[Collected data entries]
Segment Open

(** * Scoring and dashboard core of the HubSpot / TrackerRMS attribution app

    A shallow embedding of [ScoringService] (scoring/scoring-service.js), of
    [DashboardService] (dashboards/dashboard-service.js) and of the card
    builders of [CRMCardService] (crm-cards/crm-card-service.js).

    Conventions of the embedding.

    - Numbers.  The scores are integers and the timestamps are integer
      milliseconds; a JavaScript number is an exact rational ([Q]) and
      [Math.round] yields an integer ([Z]) in [ScoringService] and
      [DashboardService].  This leaves out the rounding of binary64
      arithmetic, [NaN] and the infinities.  Where a result depends on them
      (the margin proxy of [calculateROIScore], its sign, and the weighted
      sum of [calculateOverallScore] on arbitrary amounts and weights) the
      functions are modelled a second time, in module [Binary64], on
      IEEE-754 doubles with the operations rounded to nearest-even, [NaN],
      the infinities and the signed zeros.  What is stated over [Q] is what
      the rounding leaves alone: ranges, orderings, counts and sums in the
      order of the source; an identity between sums taken in different
      orders is stated for whole amounts ([whole_amounts]), whose sums are
      exact in binary64 arithmetic, and a range that an overflow would
      break is stated for amounts that cannot overflow.
    - A reference that may be [undefined] or [null] is a [nullable]; an
      optional numeric or string field of an object is an [option].
    - A thrown exception is the [Throw] outcome of a [completion];
      [try_catch] is the source's [try { } catch { }].
    - A plain object used as a dictionary is the list of its own properties
      in the order of their creation; a lookup that finds no own property
      goes on to [Object.prototype], and [Object.keys], [Object.values] and
      [Object.entries] list the own properties in JavaScript's property
      order.  Every call starts from a runtime whose [Object.prototype] has
      its built-in members only; what a call leaves on [Object.prototype] or
      on its members is not carried over to the next call.
    - Calls to the logger have no effect on results and are left out, except
      that the arguments they evaluate are evaluated. *)

From Stdlib Require Import QArith Qabs Qround Qminmax ZArith Lia Lqa Ascii String.
From Stdlib Require Import Sorting.Sorted.
From Stdlib Require Floats.SpecFloat.
From stdpp Require Import gmap strings list fin_maps.

Local Open Scope Z_scope.

(** ** JavaScript values *)

Inductive nullable (A : Type) : Type :=
| Undefined : nullable A
| Null : nullable A
| Obj (a : A) : nullable A.
Arguments Undefined {A}.
Arguments Null {A}.
Arguments Obj {A} a.

Inductive js_error : Type := TypeError | RangeError.

Inductive completion (A : Type) : Type :=
| Normal (a : A) : completion A
| Throw (e : js_error) : completion A.
Arguments Normal {A} a.
Arguments Throw {A} e.

#[global] Instance completion_ret : MRet completion := fun A a => Normal a.

#[global] Instance completion_bind : MBind completion := fun A B k c =>
  match c with
  | Normal a => k a
  | Throw e => Throw e
  end.

Definition try_catch {A} (body : completion A) (handler : js_error -> A) : A :=
  match body with
  | Normal a => a
  | Throw e => handler e
  end.

(** [for (const x of xs) body] with a body that may throw. *)
Fixpoint for_of {S A} (body : S -> A -> completion S) (s : S) (xs : list A)
    : completion S :=
  match xs with
  | [] => mret s
  | x :: xs' => s' ← body s x; for_of body s' xs'
  end.

(** [Math.round]: nearest integer, a tie going towards plus infinity. *)
Definition Math_round (x : Q) : Z := Qfloor (x + (1 # 2))%Q.

(** ** Plain objects used as dictionaries

    The own properties of an object, in the order of their creation. *)

Fixpoint entry_get {V} (k : string) (o : list (string * V)) : option V :=
  match o with
  | [] => None
  | (k', v) :: o' => if String.eqb k k' then Some v else entry_get k o'
  end.

(** [o[k] = v] for a key [o] does not have yet. *)
Definition entry_add {V} (k : string) (v : V) (o : list (string * V))
    : list (string * V) :=
  o ++ [(k, v)].

(** An update in place of the object stored under [k]. *)
Fixpoint entry_alter {V} (f : V -> V) (k : string) (o : list (string * V))
    : list (string * V) :=
  match o with
  | [] => []
  | (k', v) :: o' =>
      if String.eqb k k' then (k', f v) :: o' else (k', v) :: entry_alter f k o'
  end.

(** The members of [Object.prototype] (Node.js).  On an object that has no
    own property of such a name, [o[k]] is the inherited member: a function,
    or [Object.prototype] itself for ["__proto__"]; in either case a truthy
    object. *)
Definition Object_prototype_names : list string :=
  ["constructor"; "__defineGetter__"; "__defineSetter__"; "hasOwnProperty";
   "__lookupGetter__"; "__lookupSetter__"; "isPrototypeOf";
   "propertyIsEnumerable"; "toString"; "valueOf"; "__proto__";
   "toLocaleString"].

Definition inherited (k : string) : bool :=
  existsb (String.eqb k) Object_prototype_names.

(** The value of a string of decimal digits. *)
Fixpoint decimal_value (s : string) (acc : N) : option N :=
  match s with
  | EmptyString => Some acc
  | String c s' =>
      let d := N_of_ascii c in
      if ((48 <=? d) && (d <=? 57))%N
      then decimal_value s' (acc * 10 + (d - 48))%N
      else None
  end.

(** An array index: the canonical decimal numeral of an integer from 0 to
    2^32 - 2. *)
Definition array_index (k : string) : option N :=
  match k with
  | EmptyString => None
  | String "0"%char EmptyString => Some 0%N
  | String "0"%char _ => None
  | _ =>
      match decimal_value k 0 with
      | Some n => if (n <? 4294967295)%N then Some n else None
      | None => None
      end
  end.

Fixpoint insert_index {A} (n : N) (x : A) (sorted : list (N * A))
    : list (N * A) :=
  match sorted with
  | [] => [(n, x)]
  | (m, y) :: rest =>
      if (n <? m)%N then (n, x) :: sorted else (m, y) :: insert_index n x rest
  end.

(** The order in which JavaScript lists the own properties of an object
    (OrdinaryOwnPropertyKeys): first the array indices, in ascending
    numeric order, then the other strings, in the order of creation.  [l]
    holds the properties in the order of creation, [key] gives their
    names. *)
Definition own_property_order {A} (key : A -> string) (l : list A) : list A :=
  (snd <$> foldl (fun sorted x =>
                    match array_index (key x) with
                    | Some n => insert_index n x sorted
                    | None => sorted
                    end) [] l)
  ++ filter (fun x => array_index (key x) = None) l.

Definition Object_keys {V} (o : list (string * V)) : list string :=
  fst <$> own_property_order fst o.

Definition Object_values {V} (o : list (string * V)) : list V :=
  snd <$> own_property_order fst o.

Definition Object_entries {V} (o : list (string * V)) : list (string * V) :=
  own_property_order fst o.

(** ** Dates

    The value of a timestamp property.  The falsy values are told apart,
    because [a || b] hands the second operand on as it is and the [Date]
    constructor reads [null], [false] and [0] as the epoch.  A truthy value
    (a date string, a [Date], a number other than 0) is one the constructor
    cannot parse, or one it reads as a time value in milliseconds since the
    epoch. *)

Inductive date_input : Type :=
| Unparsable : date_input
| Instant (ms : Z) : date_input.

Inductive date_field : Type :=
| Absent : date_field          (* the property is missing, or [undefined] *)
| IsNull : date_field          (* [null] *)
| IsFalse : date_field         (* [false] *)
| IsZero : date_field          (* [0] or [-0] *)
| IsNaN : date_field           (* [NaN] *)
| IsEmpty : date_field         (* the empty string *)
| Given (v : date_input) : date_field.

(** [a || b] on two timestamp properties. *)
Definition or_field (a b : date_field) : date_field :=
  match a with
  | Given _ => a
  | _ => b
  end.

(** A [Date] object is its time value; [None] is the Invalid Date. *)
Definition Date : Type := option Z.

(** A time value beyond 8.64e15 ms on either side of the epoch gives the
    Invalid Date. *)
Definition TimeClip (ms : Z) : Date :=
  if Z.abs ms <=? 8640000000000000 then Some ms else None.

(** [new Date(v)] *)
Definition new_Date (v : date_field) : Date :=
  match v with
  | Given (Instant ms) => TimeClip ms
  | Given Unparsable => None
  | Absent => None
  | IsNull => Some 0
  | IsFalse => Some 0
  | IsZero => Some 0
  | IsNaN => None
  | IsEmpty => None
  end.

Definition getTime (d : Date) : option Z := d.

(** [n] decimal digits of [v], most significant first. *)
Fixpoint digits (n : nat) (v : Z) (acc : string) : string :=
  match n with
  | O => acc
  | S n' =>
      digits n' (v / 10)
        (String (Ascii.ascii_of_nat (48 + Z.to_nat (v mod 10))) acc)
  end.

(** Proleptic Gregorian year and month of a day number counted from
    1970-01-01 (the civil-from-days computation behind the UTC getters). *)
Definition year_month_day (days : Z) : Z * Z * Z :=
  let z := days + 719468 in
  let era := z / 146097 in
  let doe := z - era * 146097 in
  let yoe := (doe - doe / 1460 + doe / 36524 - doe / 146096) / 365 in
  let doy := doe - (365 * yoe + yoe / 4 - yoe / 100) in
  let mp := (5 * doy + 2) / 153 in
  let d := doy - (153 * mp + 2) / 5 + 1 in
  let m := if mp <? 10 then mp + 3 else mp - 9 in
  let y := yoe + era * 400 + (if m <=? 2 then 1 else 0) in
  (y, m, d).

Definition iso_year (y : Z) : string :=
  if (0 <=? y) && (y <=? 9999) then digits 4 y ""
  else String (if y <? 0 then "-"%char else "+"%char) (digits 6 (Z.abs y) "").

Definition iso_string (ms : Z) : string :=
  let '(y, m, d) := year_month_day (ms / 86400000) in
  let r := ms mod 86400000 in
  iso_year y +:+ "-" +:+ digits 2 m "" +:+ "-" +:+ digits 2 d "" +:+ "T"
    +:+ digits 2 (r / 3600000) "" +:+ ":" +:+ digits 2 (r / 60000 mod 60) ""
    +:+ ":" +:+ digits 2 (r / 1000 mod 60) "" +:+ "."
    +:+ digits 3 (r mod 1000) "" +:+ "Z".

(** [d.toISOString()] throws a RangeError on the Invalid Date. *)
Definition toISOString (d : Date) : completion string :=
  match d with
  | Some ms => Normal (iso_string ms)
  | None => Throw RangeError
  end.

(** ** Records *)

Record Job : Type := mkJob {
  job_createdAt : date_field;
  openDate : date_field
}.

Record Attribution : Type := mkAttribution {
  marketingCost : option Q;
  salesCost : option Q
}.

Record Placement : Type := mkPlacement {
  serviceLine : option string;
  startDate : date_field;
  createdAt : date_field;
  revenue : option Q;
  margin : option Q;
  velocityScore : option Q;
  job : nullable Job;
  attribution : nullable Attribution
}.

(** [{}] *)
Definition empty_attribution : Attribution := mkAttribution None None.

(** [x || 0] on an optional numeric field. *)
Definition or_zero (x : option Q) : Q := default 0%Q x.

(** Truthiness of an optional numeric field: present and not zero. *)
Definition truthy_number (x : option Q) : option Q :=
  match x with
  | Some v => if Qeq_bool v 0 then None else Some v
  | None => None
  end.

(** Reading a property of [o] throws a TypeError when [o] is [null]; an
    [undefined] argument has already been replaced by the default. *)
Definition with_default {A} (dflt : A) (o : nullable A) : completion A :=
  match o with
  | Undefined => Normal dflt
  | Null => Throw TypeError
  | Obj a => Normal a
  end.

(** ** ScoringService (scoring/scoring-service.js) *)

Module ScoringService.

Definition ms_per_day : Q := 1000 * 60 * 60 * 24.

Definition daysBetween (placementDate jobCreatedDate : Z) : Q :=
  (inject_Z (placementDate - jobCreatedDate) / ms_per_day)%Q.

Definition calculateVelocityScore
    (placement : nullable Placement) (job : nullable Job) : Z :=
  match placement, job with
  | Obj placement, Obj job =>
      try_catch
        (let jobCreatedDate := new_Date (or_field (job_createdAt job) (openDate job)) in
         let placementDate :=
           new_Date (or_field (startDate placement) (createdAt placement)) in
         match getTime jobCreatedDate, getTime placementDate with
         | Some jt, Some pt =>
             let daysToFill := daysBetween pt jt in
             if Qlt_le_dec daysToFill 0 then
               _ ← toISOString jobCreatedDate;
               _ ← toISOString placementDate;
               mret 100
             else
               let score := Qmax 10 (Qmin 100 (100 - daysToFill * 2)) in
               mret (Math_round score)
         | _, _ => mret 0
         end)
        (fun _ => 0)
  | _, _ => 0
  end.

Segment Closed

## TASK INSTRUCTIONS
Pull each line containing "have" from the records.

## EXERCISE RESULT
    - Calls to the logger have no effect on results and are left out, except
(** [o[k] = v] for a key [o] does not have yet. *)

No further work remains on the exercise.